"""

(** The first answer is prose, the second a fenced JSON list. *)
Definition demo_answers (k : nat) : exn + option string :=
  match k with
  | O => inr (Some "Sure! Here are your questions.")
  | _ => inr (Some ("```json" +:+ nl +:+ "[{}]" +:+ nl +:+ "```"))
  end.

Definition demo_loads (s : string) : option json :=
  if String.eqb s "[{}]" then Some (JList [JDict []]) else None.

Definition demo_chat_env : ChatEnv :=
  mkChatEnv (Some "sk-test") (fun _ k => demo_answers k) demo_loads (inr (JList [demo_template])).

Lemma questions_first_valid_answer_witness :
  exists io', generate_questions_with_template demo_chat_env "weather" 3 1 "easy" 3 (mkIO 0 0 []) =
                (inr [JDict []], io') /\ calls io' = 2%nat /\ slept io' = 1.
Proof.
  apply (questions_first_valid_answer demo_chat_env "weather" 3 1 "easy" 3 demo_template (mkIO 0 0 []) 1 [JDict []]).
  - vm_compute. reflexivity.
  - vm_compute. lia.
  - intros j Hj. destruct j; [vm_compute; reflexivity|lia].
  - vm_compute. reflexivity.
Defined.

(** ** generate_text_prompt and the endpoints *)

Lemma strip_by_all p l : forallb p l = true -> strip_by p l = [].
Proof. intros H. unfold strip_by, rstrip_by. rewrite <- (app_nil_r l), lstrip_by_app_l by done. done. Qed.

Section TextRuns.
Context (env : ChatEnv).

(** The length test comes before the quotes are stripped: an answer of
    ten or more double quotes is returned as the empty revision. *)
Lemma generate_text_quotes_only text ctx c g max_retries io raw :
  List.find (fun kv => String.eqb kv.1 ctx) context_guidelines = Some (c, g) ->
  0 < max_retries ->
  chat env (revise_messages text ctx g) (calls io) = inr (Some raw) ->
  (10 <= String.length (py_strip raw))%nat ->
  forallb (Ascii.eqb (chr 34)) (String.list_ascii_of_string (py_strip raw)) = true ->
  fst (generate_text_prompt env text ctx max_retries io) = inr "".
Proof.
  intros Hf Hm Hc Hl Hq. unfold generate_text_prompt. rewrite Hf.
  destruct (Z.to_nat max_retries) as [|n] eqn:En; [lia|].
  cbn [revise_loop]. unfold revise_attempt, create, print, modify, py_try. unfold mbind, pym_bind.
  cbn beta iota delta [calls slept printed]. rewrite Hc.
  assert ((String.length (py_strip raw) <? 10)%nat = false) as ->. { apply Nat.ltb_ge. done. }
  unfold mret, pym_ret. cbn. unfold strip_quotes, py_strip_char.
  by rewrite (strip_by_all _ _ Hq).
Qed.

(** [POST /generate_prompt/] with a module type outside the four answers
    HTTP 500 whose detail is the text of the 400 it raised, before any
    call of the model. *)
Lemma revise_text_invalid_module text module_type key io :
  openai_api_key env = Some key -> key <> "" ->
  existsb (String.eqb module_type) valid_modules = false ->
  revise_text env text module_type io =
    (inl (HTTPException 500 (exn_str (HTTPException 400
       "Invalid module_type. Must be one of: ['lesson', 'activity', 'unit', 'section']"))), io).
Proof.
  intros Hk Hne Hm. unfold revise_text, except_500, import_prompt_preparation.
  rewrite Hk. apply String.eqb_neq in Hne. rewrite Hne. unfold mbind, pym_bind. by rewrite Hm.
Qed.

(** [POST /generate-questions/] when template.json cannot be opened (it is
    not in the repository): HTTP 500 with the error's text, no call. *)
Lemma generate_questions_no_file initial_prompt template_id difficulty num key e io :
  openai_api_key env = Some key -> key <> "" -> template_file env = inl e ->
  generate_questions env initial_prompt template_id difficulty num io =
    (inl (HTTPException 500 (exn_str e)), io).
Proof.
  intros Hk Hne Hf. unfold generate_questions, except_500, import_prompt_preparation.
  rewrite Hk. apply String.eqb_neq in Hne. rewrite Hne.
  unfold generate_questions_with_template, mbind, pym_bind, lift_exn. simpl. by rewrite Hf.
Qed.
End TextRuns.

"""

■ WHAT TO DO
Transcribe each line of the data above, unaltered, from the one where "match k with" appears to the one where "(inr (JList [demo_template]))." appears, inclusive of both.

■ FINISHED TASK
  match k with
  | O => inr (Some "Sure! Here are your questions.")
  | _ => inr (Some ("```json" +:+ nl +:+ "[{}]" +:+ nl +:+ "```"))
  end.

Definition demo_loads (s : string) : option json :=
  if String.eqb s "[{}]" then Some (JList [JDict []]) else None.

Definition demo_chat_env : ChatEnv :=
  mkChatEnv (Some "sk-test") (fun _ k => demo_answers k) demo_loads (inr (JList [demo_template])).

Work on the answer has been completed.